**What needs to be done**: Which lines in the records below contain the word "sendFails"? Copy each one out.

**Source information**:
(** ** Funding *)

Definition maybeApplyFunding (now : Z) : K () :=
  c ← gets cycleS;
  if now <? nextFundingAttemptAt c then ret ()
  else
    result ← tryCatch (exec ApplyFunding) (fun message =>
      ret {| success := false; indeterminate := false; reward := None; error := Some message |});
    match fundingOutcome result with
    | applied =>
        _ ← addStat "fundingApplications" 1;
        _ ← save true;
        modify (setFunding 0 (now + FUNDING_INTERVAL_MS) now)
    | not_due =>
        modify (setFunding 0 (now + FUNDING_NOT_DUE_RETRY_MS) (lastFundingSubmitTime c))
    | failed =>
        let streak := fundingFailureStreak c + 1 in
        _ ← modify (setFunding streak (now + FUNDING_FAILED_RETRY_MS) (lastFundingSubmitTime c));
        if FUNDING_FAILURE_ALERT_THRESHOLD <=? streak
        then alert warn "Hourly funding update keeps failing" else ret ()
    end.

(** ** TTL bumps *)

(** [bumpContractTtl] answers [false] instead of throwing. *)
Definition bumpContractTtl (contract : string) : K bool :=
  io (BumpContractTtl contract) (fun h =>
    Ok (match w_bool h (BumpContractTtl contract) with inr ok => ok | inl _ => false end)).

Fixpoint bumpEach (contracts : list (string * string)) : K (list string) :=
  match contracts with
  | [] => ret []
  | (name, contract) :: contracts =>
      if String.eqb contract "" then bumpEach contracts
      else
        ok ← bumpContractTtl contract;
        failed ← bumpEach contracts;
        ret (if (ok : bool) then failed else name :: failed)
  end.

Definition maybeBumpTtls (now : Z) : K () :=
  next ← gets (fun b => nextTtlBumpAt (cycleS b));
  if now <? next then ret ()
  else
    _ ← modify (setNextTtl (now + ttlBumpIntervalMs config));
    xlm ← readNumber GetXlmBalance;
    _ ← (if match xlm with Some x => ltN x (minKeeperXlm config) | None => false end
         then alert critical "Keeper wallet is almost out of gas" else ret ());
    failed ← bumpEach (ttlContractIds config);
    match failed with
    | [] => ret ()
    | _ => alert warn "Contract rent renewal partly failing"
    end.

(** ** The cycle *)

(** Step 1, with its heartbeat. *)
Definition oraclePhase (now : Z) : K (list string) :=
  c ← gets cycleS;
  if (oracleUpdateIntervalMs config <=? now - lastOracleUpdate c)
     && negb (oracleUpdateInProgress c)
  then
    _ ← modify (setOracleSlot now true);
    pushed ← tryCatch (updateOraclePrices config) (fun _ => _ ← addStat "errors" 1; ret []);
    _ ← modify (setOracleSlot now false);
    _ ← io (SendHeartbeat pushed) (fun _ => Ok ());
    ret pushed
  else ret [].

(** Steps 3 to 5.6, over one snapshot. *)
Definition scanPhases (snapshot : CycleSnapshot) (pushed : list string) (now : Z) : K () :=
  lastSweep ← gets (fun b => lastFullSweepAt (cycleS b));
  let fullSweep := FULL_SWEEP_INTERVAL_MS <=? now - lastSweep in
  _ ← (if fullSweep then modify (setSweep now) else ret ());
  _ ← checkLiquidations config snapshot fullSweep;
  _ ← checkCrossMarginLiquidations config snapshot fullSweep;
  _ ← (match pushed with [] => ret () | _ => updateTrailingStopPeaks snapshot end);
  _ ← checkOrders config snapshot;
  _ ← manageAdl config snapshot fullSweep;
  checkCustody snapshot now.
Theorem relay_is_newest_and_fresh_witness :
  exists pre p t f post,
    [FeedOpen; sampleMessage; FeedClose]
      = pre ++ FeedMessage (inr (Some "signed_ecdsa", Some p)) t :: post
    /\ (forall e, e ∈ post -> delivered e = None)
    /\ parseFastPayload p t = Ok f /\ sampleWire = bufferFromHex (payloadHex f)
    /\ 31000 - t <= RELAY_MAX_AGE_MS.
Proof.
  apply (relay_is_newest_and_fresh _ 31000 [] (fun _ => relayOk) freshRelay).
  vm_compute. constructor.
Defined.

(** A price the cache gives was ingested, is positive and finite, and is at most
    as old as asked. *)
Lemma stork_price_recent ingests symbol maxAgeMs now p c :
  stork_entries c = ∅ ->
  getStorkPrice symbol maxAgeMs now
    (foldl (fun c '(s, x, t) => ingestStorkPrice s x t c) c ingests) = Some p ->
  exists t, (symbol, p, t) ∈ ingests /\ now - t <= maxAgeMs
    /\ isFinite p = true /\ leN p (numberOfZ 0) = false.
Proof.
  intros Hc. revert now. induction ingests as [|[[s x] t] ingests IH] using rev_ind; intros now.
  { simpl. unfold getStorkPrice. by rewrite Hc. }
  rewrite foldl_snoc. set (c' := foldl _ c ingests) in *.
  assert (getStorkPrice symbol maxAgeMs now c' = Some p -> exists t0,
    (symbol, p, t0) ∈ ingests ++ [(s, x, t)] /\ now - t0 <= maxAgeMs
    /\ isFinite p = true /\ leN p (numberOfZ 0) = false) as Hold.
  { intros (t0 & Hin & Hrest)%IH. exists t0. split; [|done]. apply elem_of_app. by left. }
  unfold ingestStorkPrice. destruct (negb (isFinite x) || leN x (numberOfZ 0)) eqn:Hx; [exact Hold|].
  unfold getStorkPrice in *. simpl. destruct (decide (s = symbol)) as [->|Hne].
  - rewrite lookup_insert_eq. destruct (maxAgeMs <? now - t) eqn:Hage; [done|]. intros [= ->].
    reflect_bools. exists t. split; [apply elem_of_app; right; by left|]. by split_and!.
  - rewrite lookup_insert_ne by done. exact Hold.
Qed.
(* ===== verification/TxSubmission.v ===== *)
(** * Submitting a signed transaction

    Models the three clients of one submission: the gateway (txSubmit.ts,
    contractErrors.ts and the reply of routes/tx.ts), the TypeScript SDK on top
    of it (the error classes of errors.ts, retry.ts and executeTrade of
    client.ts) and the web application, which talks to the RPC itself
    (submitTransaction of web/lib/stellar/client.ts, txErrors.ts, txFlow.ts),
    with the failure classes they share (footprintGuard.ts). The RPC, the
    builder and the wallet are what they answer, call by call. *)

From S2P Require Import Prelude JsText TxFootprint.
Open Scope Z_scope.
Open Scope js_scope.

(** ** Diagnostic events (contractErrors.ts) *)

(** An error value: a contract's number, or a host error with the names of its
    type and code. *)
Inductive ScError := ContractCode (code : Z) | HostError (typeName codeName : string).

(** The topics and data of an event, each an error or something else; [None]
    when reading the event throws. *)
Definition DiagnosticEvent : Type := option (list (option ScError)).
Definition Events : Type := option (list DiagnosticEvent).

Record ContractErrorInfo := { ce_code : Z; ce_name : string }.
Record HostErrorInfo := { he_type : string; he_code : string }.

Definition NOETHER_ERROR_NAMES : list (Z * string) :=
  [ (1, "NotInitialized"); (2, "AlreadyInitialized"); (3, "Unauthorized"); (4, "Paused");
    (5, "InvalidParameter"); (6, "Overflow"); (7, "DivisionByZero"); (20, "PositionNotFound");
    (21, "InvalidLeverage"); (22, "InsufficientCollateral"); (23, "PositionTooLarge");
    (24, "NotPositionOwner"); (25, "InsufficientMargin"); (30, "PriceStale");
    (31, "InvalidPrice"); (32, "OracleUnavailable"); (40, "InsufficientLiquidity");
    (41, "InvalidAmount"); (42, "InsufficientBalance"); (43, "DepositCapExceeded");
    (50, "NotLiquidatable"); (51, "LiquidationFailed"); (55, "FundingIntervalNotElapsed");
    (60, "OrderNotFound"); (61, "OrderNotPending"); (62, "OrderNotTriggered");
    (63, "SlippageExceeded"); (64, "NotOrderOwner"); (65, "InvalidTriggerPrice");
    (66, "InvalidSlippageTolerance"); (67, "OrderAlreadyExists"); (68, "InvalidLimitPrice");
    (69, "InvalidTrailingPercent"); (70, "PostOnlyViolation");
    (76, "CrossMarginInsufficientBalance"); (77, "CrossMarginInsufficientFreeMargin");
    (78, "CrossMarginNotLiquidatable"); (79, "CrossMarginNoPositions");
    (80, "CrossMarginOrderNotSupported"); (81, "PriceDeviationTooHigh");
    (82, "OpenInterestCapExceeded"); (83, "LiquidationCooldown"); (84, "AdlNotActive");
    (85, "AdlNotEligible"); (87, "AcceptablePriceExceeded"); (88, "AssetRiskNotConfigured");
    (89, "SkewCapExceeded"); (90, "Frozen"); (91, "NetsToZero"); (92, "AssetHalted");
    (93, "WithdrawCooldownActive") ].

--

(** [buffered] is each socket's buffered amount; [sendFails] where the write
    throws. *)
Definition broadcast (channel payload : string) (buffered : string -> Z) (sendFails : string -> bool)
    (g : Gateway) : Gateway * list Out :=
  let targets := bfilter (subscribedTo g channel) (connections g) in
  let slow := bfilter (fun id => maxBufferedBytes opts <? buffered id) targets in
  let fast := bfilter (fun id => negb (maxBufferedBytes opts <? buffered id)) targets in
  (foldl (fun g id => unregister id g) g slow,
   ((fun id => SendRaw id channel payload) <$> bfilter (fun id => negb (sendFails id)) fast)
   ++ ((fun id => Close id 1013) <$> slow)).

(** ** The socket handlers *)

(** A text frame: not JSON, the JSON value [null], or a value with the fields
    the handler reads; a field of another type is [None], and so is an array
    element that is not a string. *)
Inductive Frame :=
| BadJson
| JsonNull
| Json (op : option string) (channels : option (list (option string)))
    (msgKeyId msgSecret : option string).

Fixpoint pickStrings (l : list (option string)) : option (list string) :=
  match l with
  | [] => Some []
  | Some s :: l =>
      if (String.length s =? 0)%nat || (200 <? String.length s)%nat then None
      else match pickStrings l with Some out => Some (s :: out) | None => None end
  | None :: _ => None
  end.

**Written answer**:
(** [buffered] is each socket's buffered amount; [sendFails] where the write
Definition broadcast (channel payload : string) (buffered : string -> Z) (sendFails : string -> bool)
   ((fun id => SendRaw id channel payload) <$> bfilter (fun id => negb (sendFails id)) fast)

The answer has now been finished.